On Saturday Simon had 2 caches planned for us to find, one in suburban Rotorua in a little area where all the roads were named after star signs. We walked through a public access way to a stream-side path and wandered along, admiring the crystal clear water and cool shade. I'm happy to say I located this cache, after decyphering the additional clue admittedly. We wandered a little further on, as several other geo-cachers before us had encouraged us to do, and were delighted to come upon a peaceful private beach and reserve, complete with jetties and kids enjoying the thermally heated waters at the lakeside. We both just stood and enjoyed the complete and utter peace of the place. We certainly would not have made it there if not for the promise of a geo-cache to locate - we're both fairly goal oriented it's fair to say!

Next we headed back to the car and proceeded to drive around the lake, noting the queue of traffic heading into Rotorua as we went out and expressing relief that we weren't coming back that way! At the northern most part of the lake is the Hamurana Springs. This is a place I simply will not forget in any great hurry, and plan to return to. Soon and often.

First was the beautful stream that we crossed over to get to the trail to the springs - we stood on the bridge admiring the pristinely clear water, the abundance of plump trout and the grace of the geese floating with the current. This alone was a welcome dose of tranquility, and yet it was nothing compared to what was still to come.



Shortly along the trail we glimpsed the stream again and were astonished at the almost unnaturally vivid blueness of currents within the flow. The picture to the right is very true to what we saw. But still, I have not reached the most wonderful place.


As we continued along the trail, we entered a narrow stand of Redwood trees - breath-taking in their size and in the atmosphere they created. As we kept quietly ambling through (I had a strong sense of being in a place of wonder and felt as though I ought to be talking at nothing above a whisper), the narrow stand opened out into a beatiful grove of these incredibly majestic trees. The carpet of fallen leaves, the golden glow of filtered sunlight reflecting off the myriad trunks, the perfect, uncompromising straightness of their reach toward the sky all combined to make this a place I feel entirely inadequate to describe without doing it some sort of injustice of understatement. To stand and spread your arms in this place seemed the most natural thing in the world to do. To drink in the peace, the power, the energy, the pure life of this place was a wonder, an honour and a treasured joy.



I could have spent a lifetime drinking it in and still have not wearied of it.

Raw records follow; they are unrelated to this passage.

(** The items saved for a batch, from the outputs of the network *)
Lemma batch_items_inv `{PoseUtils} `{Autograd} (self : Trainer)
    (c : list sample) (items : list saved_item) :
  batch_items self (collate c) = Some items ->
  exists (pred_rotmat : tensor4) (pred_betas pred_camera : tensor2)
         (mats rotmat : tensor3) (pred_pose : tensor2),
    hmr (training self) (model self) (s_img <$> c)
    = (pred_rotmat, pred_betas, pred_camera) /\
    view_m1_3_3 pred_rotmat = Some mats /\
    cat_last mats (replicate (length c * 24) rot_pad) = Some rotmat /\
    view_m1_72 (rotation_matrix_to_angle_axis rotmat) = Some pred_pose /\
    length items = length c /\
    forall (i : nat) (ex : sample), c !! i = Some ex ->
      exists pose_i betas_i : list R,
        pred_pose !! i = Some pose_i /\ pred_betas !! i = Some betas_i /\
        items !! i = Some (s_imgname ex, pose_i, betas_i).
Proof.
  unfold batch_items. intros Hitems.
  destruct (eval_forward self (collate c)) as [v|] eqn:Hv; [|discriminate].
  cbn [mbind option_bind] in Hitems.
  destruct (batch_pred_pose v _) as [pp|] eqn:Hpp; [|discriminate].
  cbn [mbind option_bind] in Hitems.
  destruct (eval_forward_inv _ _ _ Hv) as (cam & go & Hhmr & _).
  cbn [collate img imgname] in Hhmr, Hpp, Hitems.
  rewrite length_fmap in Hpp, Hitems.
  unfold batch_pred_pose in Hpp.
  destruct (view_m1_3_3 _) as [mats|] eqn:Hmats; [|discriminate].
  cbn [mbind option_bind] in Hpp.
  destruct (cat_last mats _) as [rotmat|] eqn:Hcat; [|discriminate].
  cbn [mbind option_bind] in Hpp.
  exists (ev_pred_rotmat v), (ev_pred_betas v), cam, mats, rotmat, pp.
  destruct (mapM_item_at _ _ _ _ _ Hitems) as [Hlen Hat].
  repeat split; try assumption.
  intros i ex Hex.
  destruct (Hat i) as (path & p & b & Hpath & Hp & Hb & Hit);
    [by apply lookup_lt_Some in Hex|].
  rewrite list_lookup_fmap, Hex in Hpath. injection Hpath as <-.
  by exists p, b.
Qed.

Lemma path_names_inv (path recording_name frame_name : string) :
  path_names path = Some (recording_name, frame_name) ->
  neg_index 4 (split "/" path) = Some recording_name /\
  neg_index 1 (split "/" path) = Some frame_name.
Proof.
  unfold path_names. intros Hn.
  destruct (neg_index 4 _) as [r|]; [|discriminate]. cbn in Hn.
  destruct (neg_index 1 _) as [f|]; [|discriminate]. cbn in Hn.
  by injection Hn as <- <-.
Qed.

Lemma eval_saved_items `{PoseUtils} `{Autograd} (self self' : Trainer)
    (fs fs' : filesystem) :
  eval self fs = Some (self', fs') ->
  self' = set_training false self /\
  exists (chunks : list (list sample)) (saved : list (list saved_item))
         (d : predictions),
    concat chunks = test_ds self /\
    Forall2 (fun c items => batch_items self' (collate c) = Some items)
      chunks saved /\
    fs' !! submission_path self = Some [JsonDump d] /\
    every_item_saved d (concat saved) /\
    every_entry_predicted d (concat saved).
Proof.
  intros Heval.
  destruct (eval_inv _ _ _ _ Heval) as (-> & batches & st & Hloader & Hloop & ->).
  split; [reflexivity|].
  destruct (DataLoader_Some _ _ _ Hloader) as (_ & chunks & -> & Hcat & _).
  destruct (for_enumerate_saved _ _ _ _ _ [] Hloop) as (saved & Hsaved & Hs & Hp).
  { intros path p b Hin. by apply elem_of_nil in Hin. }
  { intros r f frames entry Hr. cbn in Hr. by rewrite lookup_empty in Hr. }
  exists chunks, saved, (pred_dict st). split; [exact Hcat|].
  split; [by apply Forall2_fmap_l in Hsaved|].
  split; [apply lookup_insert_eq|]. by split.
Qed.

(** C4 (as amended): [eval] writes to the submission path the dump of a
    dictionary from recording names to frame names to entries.  The test
    set is cut in consecutive batches; for the [i]-th example of a batch
    the network, in evaluation mode, predicts a pose, row [i] of the
    rotation matrices converted to 72 axis-angle components, and shape
    coefficients, row [i] of the predicted betas.  Every example has an
    entry under the fourth-from-last and the last component of its image
    path, and every entry holds exactly four fields, for an example with
    these names: the gender ["neutral"], the body pose (the components of
    the predicted pose after the first three), the global orientation (its
    first three components) and the shape coefficients, each of the three
    wrapped in a list of one element. *)
Theorem eval_writes_predictions `{PoseUtils} `{Autograd} (self self' : Trainer)
    (fs fs' : filesystem) :
  eval self fs = Some (self', fs') ->
  exists (chunks : list (list sample)) (saved : list (list saved_item))
         (d : predictions),
    concat chunks = test_ds self /\
    Forall2 (fun (c : list sample) (items : list saved_item) =>
               exists (pred_rotmat : tensor4) (pred_betas pred_camera : tensor2)
                      (mats rotmat : tensor3) (pred_pose : tensor2),
                 hmr false (model self) (s_img <$> c)
                 = (pred_rotmat, pred_betas, pred_camera) /\
                 view_m1_3_3 pred_rotmat = Some mats /\
                 cat_last mats (replicate (length c * 24) rot_pad) = Some rotmat /\
                 view_m1_72 (rotation_matrix_to_angle_axis rotmat)
                 = Some pred_pose /\
                 length items = length c /\
                 forall (i : nat) (ex : sample), c !! i = Some ex ->
                   exists pose_i betas_i : list R,
                     pred_pose !! i = Some pose_i /\
                     pred_betas !! i = Some betas_i /\
                     items !! i = Some (s_imgname ex, pose_i, betas_i))
      chunks saved /\
    fs' !! submission_path self = Some [JsonDump d] /\
    (forall (path : string) (pose_i betas_i : list R),
       (path, pose_i, betas_i) ∈ concat saved ->
       exists (recording_name frame_name : string)
              (frames : gmap string (gmap string json_value))
              (entry : gmap string json_value),
         neg_index 4 (split "/" path) = Some recording_name /\
         neg_index 1 (split "/" path) = Some frame_name /\
         d !! recording_name = Some frames /\
         frames !! frame_name = Some entry) /\
    (forall (recording_name frame_name : string)
            (frames : gmap string (gmap string json_value))
            (entry : gmap string json_value),
       d !! recording_name = Some frames ->
       frames !! frame_name = Some entry ->
       exists (path : string) (pose_i betas_i : list R),
         (path, pose_i, betas_i) ∈ concat saved /\
         neg_index 4 (split "/" path) = Some recording_name /\
         neg_index 1 (split "/" path) = Some frame_name /\
         entry !! "gender" = Some (JString "neutral") /\
         entry !! "body_pose" = Some (JNumbers [drop 3 pose_i]) /\
         entry !! "global_orient" = Some (JNumbers [take 3 pose_i]) /\
         entry !! "betas" = Some (JNumbers [betas_i]) /\
         dom entry
         = ({["gender"; "body_pose"; "global_orient"; "betas"]} : gset string)).
Proof.
  intros Heval.
  destruct (eval_saved_items _ _ _ _ Heval)
    as (-> & chunks & saved & d & Hcat & Hsaved & Hfile & Hs & Hp).
  exists chunks, saved, d. split; [exact Hcat|]. split; [|split; [exact Hfile|split]].
  - eapply Forall2_impl; [exact Hsaved|]. intros c items Hitems.
    by apply batch_items_inv in Hitems.
  - intros path p b Hin.
    destruct (Hs _ _ _ Hin) as (r & f & frames & entry & Hn & Hr & Hf).
    apply path_names_inv in Hn as [Hn4 Hn1].
    by exists r, f, frames, entry.
  - intros r f frames entry Hr Hf.
    destruct (Hp _ _ _ _ Hr Hf) as (path & p & b & Hin & Hn & ->).
    apply path_names_inv in Hn as [Hn4 Hn1].
    destruct (frame_entry_fields p b) as (Hg & Hbp & Hgo & Hb & Hdom).
    exists path, p, b. by repeat split.
Qed.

I will return. For now, I will do so often in my memory, but so too I will return in body and draw from the energy and peace of this place.

There was more to the journey, as we continued, seeking a waypoint to a geo-cache, and happening upon the source of the spring - a shaded pool with a deep deep chasm that seemed lit by that same eerie blue we had noted in the stream further down. The current from the spring was so strong that even the ducks seemed to be straining to swim to the source.


I'm afraid I'm out of words on this one. Hopefully I've managed to portray at least a little of this magnificent spot.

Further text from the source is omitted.